Wednesday, February 07, 2007

who picks your fruits?

This morning I woke up with a brutal headache and a sore throat. I blamed it on the Guinness the night before. While the effect of a couple of beers should wear off, the brain pain didn't. When I finally sat in the plane back to Grenoble, after nearly missing it not just once but twice, my nose started to run and my eyes to burn. I didn't even find delight in the New Yorker I had bought just before.

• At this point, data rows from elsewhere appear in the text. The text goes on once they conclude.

(* ===== verification/WriterRoundtrip.v ===== *)
(** From the first call to the last byte, and back: finishing a writer leaves a
    well-formed file whose data section holds the log, and reading that file gives the
    log's records. *)

From S2P Require Import Prelude Utf8 BTree Errors Bin Records Crc Io Codec RwBuf Decompressor LinearReader LinearReaderTheory LinearReaderClient LinearReaderFile Channels Read ReadTheory Summary ChunkWriter ChunkWriterTheory Writer WriterTheory WriterSpec Instances WriterLog WriterFile WriterSummary.

(** ** Finishing *)

Section finish.
Context `{Crc, !CrcLaws, HashOrder, !HashOrderOk, ZstdEncoderLib, Lz4EncoderLib} `{FileOk W file}.
Context `{!BiMap ChannelContent Z, !BiMap SchemaContent Z, !BiMapOk ChannelContent Z, !BiMapOk SchemaContent Z}.
Context (o : WriteOptions).
Context `{!EncoderOk (wo_compression o) (wo_compression_level o) (wo_compression_threads o)}.
Abbreviation writer := (Writer (W := W)).

(** The chunk that is open is closed, and the summary is taken. *)
Lemma finish_summary n B s st : represents o n s st → log_ok st → (log_size st ≤ B)%Z → (u64_max - n ≤ B)%Z → (B ≤ 2 ^ 59)%Z →
  ∃ s1 s2 l w sum stats, finish_chunk s = (Ok (), s1) ∧ take_summary s1 = (Ok sum, s2) ∧
    wr_writer s2 = Some (Raw w) ∧ wr_options s2 = o ∧ raw_rep (file := file) o l w ∧ summary_of o l st sum stats ∧
    astate_ok o (mkState l None) ∧ log o (mkState l None) = sp_log st ∧ (zlen (contents o l) ≤ B)%Z.
Proof.
  intros (a & Hs & Ha & Hl & Hi & Hids & Hn & Hsz) Hok Hls HnB HB.
  destruct (finish_chunk_spec o a s Hs) as (s1 & l & E1 & Hcl & Hs1 & Hi1).
  destruct (closes_ok o a l Ha Hcl) as (Hal & Hszl & Hlogl).
  assert (represents o n s1 st) as Hr1.
  { exists (mkState l None). split_and!; try done; [by rewrite Hlogl|by rewrite Hi1|lia]. }
  pose proof (messages_size (sp_log st)) as Hmsg. pose proof (logged_nonneg is_message (sp_log st)) as Hm0.
  unfold log_size in Hls.
  pose proof (statistics_spec o n s1 st Hr1 Hok) as Hst.
  rewrite (wrep_chunks _ _ _ Hs1) in Hst. cbn [a_items] in Hst.
  set (stats := log_statistics _ _ _) in Hst.
  assert (statistics (W:=W) s1 = Ok stats) as Hst' by (apply Hst; unfold logged, messages_in, u64_max in *; lia).
  destruct (take_summary_spec o (mkState l None) s1 stats Hs1) as (sum & s2 & E2 & Hw2 & Ho2 & _ & Hsum & Hci & Hai & Hmi & Hsc & Hch).
  { by rewrite Hi1, Hi. } { done. }
  pose proof (wrep_mode _ _ _ Hs1) as ((w & Hw & Hr) & _). cbn [a_items] in *.
  assert (wr_all_schema_ids s1 = i_schema_ids (sp_ids st) ∧ wr_canonical_schemas s1 = i_schemas (sp_ids st) ∧
    wr_all_channel_ids s1 = i_channel_ids (sp_ids st) ∧ wr_canonical_channels s1 = i_channels (sp_ids st)) as (X1 & X2 & X3 & X4)
    by by rewrite <-Hi, <-Hi1.
  rewrite X1, X2 in Hsc. rewrite X3, X4 in Hch.
  pose proof (reg_sorted _ _ _ (schemas_ok _ (lo_ids _ Hok))) as Hss. pose proof (reg_sorted _ _ _ (channels_ok _ (lo_ids _ Hok))) as Hsc'.
  exists s1, s2, l, w, sum, stats. split_and!; try done.
  - by rewrite Hw2.
  - split; try done.
    + eapply all_schemas_log; [exact Hss|exact Hsc|apply Hok|apply Hok].
    + eapply (all_channels_log sum _ _ _ _ _ Hsc' Hss Hsc Hch); apply Hok.
    + exact (summary_linked _ _ _ _ _ Hsc' Hss Hsc Hch).
  - by rewrite Hlogl.
  - unfold WriterTheory.state_size in *. cbn [a_items a_open] in *. lia.
Qed.

Lemma raw_checksum l w : raw_rep (file := file) o l w →
  current_checksum w = if wo_calculate_data_section_crc o then crc32 (hashed o l) else 0%Z.
Proof. intros (base & h & _ & Hh). unfold current_checksum. rewrite Hh. unfold data_hash. by destruct (wo_calculate_data_section_crc o). Qed.

Lemma zlen_data_end d : zlen (record_frame (RDataEnd d)) = 13%Z.
Proof. rewrite zlen_record_frame. cbn [record_body]. change (c_enc DataEnd_codec d) with (le_enc 4 (de_data_section_crc d)). zlia. Qed.
Lemma zlen_footer start sum stats : zlen (record_frame (RFooter (the_footer sum stats o start))) = 29%Z.
Proof. rewrite footer_frame. unfold footer_start. zlia. Qed.

(** [finish] succeeds, and the file is what the writer said it would be. *)
Lemma finish_spec n B s st : represents (file := file) o n s st → log_ok st → (log_size st ≤ B)%Z → (u64_max - n ≤ B)%Z → (B ≤ 2 ^ 59)%Z →
  ∃ s' sum stats l w, wr_finish s = (Ok sum, s') ∧ wr_into_inner s' = Ok w ∧
    let f := final_file o l sum stats in
    over file [] w (file_bytes f) ∧ (zlen (file_bytes f) ≤ 2 ^ 63)%Z ∧ summary_of o l st sum stats ∧
    astate_ok o (mkState l None) ∧ log o (mkState l None) = sp_log st ∧
    forallb summary_record_ok (summary_records (zlen (contents o l ++ record_frame (RDataEnd (file_data_end f)))) sum stats o) = true.
Proof.
  intros Hr Hok Hls HnB HB. pose proof Hr as (a & Hs & _).
  destruct (finish_summary n B s st Hr Hok Hls HnB HB) as (s1 & s2 & l & w & sum & stats & E1 & E2 & Hw & Ho & Hraw & Hsum & Hal & Hlog & Hsz).
  unfold wr_finish. rewrite bind_get, (wrep_live _ _ _ Hs), (bind_method_Ok _ _ _ _ _ E1), (bind_method_Ok _ _ _ _ _ E2), bind_modify.
  set (s3 := set_finished sum s2).
  assert (wr_writer s3 = Some (Raw w)) as Hw3 by done.
  rewrite (bind_method_Ok _ _ _ _ _ (on_raw_Ok (gets current_checksum) s3 w _ w Hw3 eq_refl)), (raw_checksum l w Hraw).
  set (data_end := mkDataEnd _). set (f := final_file o l sum stats). set (start := zlen (contents o l ++ record_frame (RDataEnd data_end))).
  pose proof (zlen_data_end data_end) as Hde.
  destruct (summary_records_ok o l st sum stats B start Hsum Hok Hal Hlog Hsz Hls) as [Hrecs Hlen]; [|done|].
  { unfold start. rewrite zlen_app, Hde. zlen_facts. lia. }
  destruct Hraw as (base & h & (d & Hd & Hin & _) & _).
  assert (record_wf (RDataEnd data_end) = true) as Hdewf.
  { unfold record_wf. cbn [record_body]. apply andb_true_iff. split.
    - change (c_wf u32 (de_data_section_crc data_end) = true). unfold data_end. cbn [de_data_section_crc].
      destruct (wo_calculate_data_section_crc o); [|done]. apply (uint_wf_in 4), crc32_u32.
    - apply Z.ltb_lt. rewrite zlen_record_frame in Hde. cbn [record_body] in Hde. lia. }
  destruct (sinks_record (over file []) u64_max (RDataEnd data_end) Hdewf eq_refl _ _ Hin) as (w4 & E4 & Hw4); [rewrite zlen_app, Hde; unfold u64_max; lia|].
  assert (on_inner (mcap_io (write_record (RDataEnd data_end))) w = (Ok (E:=McapError) (), ccw_set_inner w4 w)) as E4'
    by (unfold on_inner, zoom; by rewrite (mcap_io_Ok _ _ _ _ E4)).
  rewrite (bind_method_Ok _ _ _ _ _ (on_raw_again _ s3 w _ _ E4')). rewrite (wrep_options _ _ _ Hs).
  destruct (write_summary_and_footer_spec sum stats o w4 _ Hw4 (so_stats _ _ _ _ _ Hsum) Hrecs) as (w5 & E5 & Hw5).
  { fold start. rewrite !zlen_app, zlen_footer, Hde. change (zlen MAGIC) with 8%Z. unfold u64_max. lia. }
  assert (on_inner (write_summary_and_footer_magic sum o) (ccw_set_inner w4 w) = (Ok (E:=McapError) (), ccw_set_inner w5 (ccw_set_inner w4 w))) as E5'
    by (unfold on_inner, zoom; cbn [ccw_inner ccw_set_inner]; by rewrite E5).
  rewrite (bind_method_Ok _ _ _ _ _ (on_raw_again _ s3 _ _ _ E5')).
  eexists _, sum, stats, l, w5. split; [done|]. split; [done|]. cbn zeta. rewrite final_file_bytes. split_and!; try done.
  change (file_data_end (final_file o l sum stats)) with data_end. fold start. change (file_footer (final_file o l sum stats)) with (the_footer sum stats o start).
  rewrite !zlen_app, zlen_footer, Hde. change (zlen MAGIC) with 8%Z.
  lia.
Qed.
End finish.

(** ** The file is well-formed *)

Section wellformed.
Context `{Crc, !CrcLaws, HashOrder, ZstdEncoderLib, Lz4EncoderLib, ZstdLib, Lz4Lib}.
Context (o : WriteOptions).
Context `{!EncoderOk (wo_compression o) (wo_compression_level o) (wo_compression_threads o)}.

Lemma body_fits_within (opts : LinearReaderOptions) n b : (9 + zlen b ≤ n)%Z → (n ≤ usize_max)%Z →
  (∀ k, record_length_limit opts = Some k → (n ≤ k)%Z) → body_fits opts b = true.
Proof.
  intros Hb Hn Hk. unfold body_fits, check_len, OPCODE_LEN_SIZE. rewrite !(proj2 (Z.leb_le _ _)) by lia. cbn.
  apply bool_decide_true. destruct (record_length_limit opts) as [k|]; [|by eexists]. specialize (Hk k eq_refl).
  rewrite (proj2 (Z.ltb_ge _ _)) by (pose proof (zlen_nonneg b); lia). by eexists.
Qed.

Section within.
Context (opts : LinearReaderOptions) (n : Z).
Hypothesis Hn : (n ≤ usize_max)%Z.
Hypothesis Hlimit : ∀ k, record_length_limit opts = Some k → (n ≤ k)%Z.

Lemma record_entry_ordinary r : file_record r = true → (zlen (record_frame r) ≤ n)%Z → ordinary opts (record_entry r) = true.
Proof.
  intros Hr Hl. apply (file_record_ordinary opts r Hr). apply (body_fits_within opts n); [|done..]. by rewrite zlen_record_frame in Hl.
Qed.
Lemma plain_file_record r : record_ok r = true → file_record r = true.
Proof.
  unfold record_ok, file_record. rewrite !andb_true_iff. intros [[Hw Hwr] Hp]. split; [done|]. by destruct r.
Qed.
Lemma entry_ordinary opcode b : c_wf u8 opcode = true → opcode ≠ op.DATA_END → opcode ≠ op.FOOTER → (zlen (frame opcode b) ≤ n)%Z →
  ordinary opts (opcode, b) = true.
Proof.
  intros Hu Hd Hf Hl. unfold ordinary. cbn [fst snd]. rewrite Hu, !(proj2 (Z.eqb_neq _ _)) by done. cbn [negb andb].
  apply (body_fits_within opts n); [|done..]. unfold frame in Hl. zlia.
Qed.

Lemma index_entries_ordinary idx : (zlen (index_frames idx) ≤ n)%Z → forallb (ordinary opts) (index_record <$> idx) = true.
Proof.
  induction idx as [|i idx IH]; [done|]. rewrite index_frames_cons, zlen_app. intros Hl. zlen_facts. rewrite fmap_cons. cbn [forallb].
  rewrite IH, andb_true_r by lia. unfold index_record in *. cbn [fst snd] in *. apply entry_ordinary; done || lia.
Qed.
Lemma item_ordinary i : item_ok o i → (zlen (item_bytes o i) ≤ n)%Z → forallb (ordinary opts) (item_records o i) = true.
Proof.
  destruct i as [r|h d|m|rs z]; cbn [item_ok item_records forallb]; rewrite ?andb_true_r.
  - intros [Hr _] Hl. rewrite item_bytes_record in Hl. by apply record_entry_ordinary, Hl; apply plain_file_record.
  - intros Hr Hl. rewrite item_bytes_attachment in Hl. apply record_entry_ordinary; [|done]. unfold file_record. by rewrite Hr.
  - intros Hr Hl. rewrite item_bytes_metadata in Hl. apply record_entry_ordinary; [|done]. unfold file_record. by rewrite Hr.
  - intros _ Hl. rewrite item_bytes_chunk, zlen_app in Hl. zlen_facts. apply andb_true_iff. split; [|apply index_entries_ordinary; lia].
    apply entry_ordinary; try done. unfold chunk_frame in Hl. lia.
Qed.
Lemma items_ordinary l : Forall (item_ok o) l → (zlen (items_bytes o l) ≤ n)%Z → forallb (ordinary opts) (concat (item_records o <$> l)) = true.
Proof.
  induction 1 as [|i l Hi _ IH]; [done|]. change (items_bytes o (i :: l)) with (item_bytes o i ++ items_bytes o l). rewrite zlen_app.
  intros Hl. zlen_facts. rewrite fmap_cons. cbn [concat]. rewrite forallb_app, (item_ordinary i Hi), IH; done || lia.
Qed.
Lemma summary_ordinary rs : forallb summary_record_ok rs = true → forallb file_record rs = true → (zlen (records_data rs) ≤ n)%Z →
  forallb (ordinary opts) (record_entry <$> rs) = true.
Proof.
  induction rs as [|r rs IH]; [done|]. change (records_data (r :: rs)) with (record_frame r ++ records_data rs). rewrite zlen_app. cbn [forallb].
  rewrite !andb_true_iff. intros [_ Hs] [Hr Hrs] Hl. zlen_facts. rewrite fmap_cons. cbn [forallb]. rewrite record_entry_ordinary, IH; done || lia.
Qed.
End within.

Back home I determined I was suffering from some sort of drizzle-and-cold-induced malaise and I went to the grocery store to buy ingredients for a fruit salad to give my immune system much needed ammunition. I chucked carrots and oranges, grapefruits and apples into my cart but stopped dead in my tracks when I saw the bananas, country of origin Côte d'Ivoire. They were blotchy and brown, quite obviously civil war bananas, probably grown between the front lines. I imagine harvest is a dare-and-die exercise with doomed souls collecting rotten fruit from a recently shelled grove. You have to be quick harvesting because the next round of enemy fire (and there's nothing but enemy fire) might reduce the remaining bananas to a dirty yucky pulp, of which you'd be a part.

I'm doing really well with my cold in comparison, and I hope the grapefruit and unreasonably long hours of sleep tonight will put my body back into drive.

3 comments:

Dee said...

whoa
front line bananas
so is that a reason to buy or to not buy?

Andreas Förster said...

Well, my first reaction was, I won't buy from a region at war. Then I was thinking that selling bananas is all the civilians can do to survive.

I didn't buy any in the end because I can't imagine some farmer in a war-torn country pulling off an independent banana export business. Trade is controlled by those with the guns, and they'll take the profit. It's like blood diamonds.

Buying civil war bananas will not help the population but might sustain the conflict. That's what I think, anyway.

Dee said...

omg
a little trip to the supermarket ends in an ethical dilemma. Reminds me of some buy-local ppl that were on the radio the other day. It's hard work but in the end I guess it's worth it, even if you don't wind up eating bananas much.
They have to can their stuff themselves since they buy from farmers around their area ie Vermont and places like that that don't have bananas.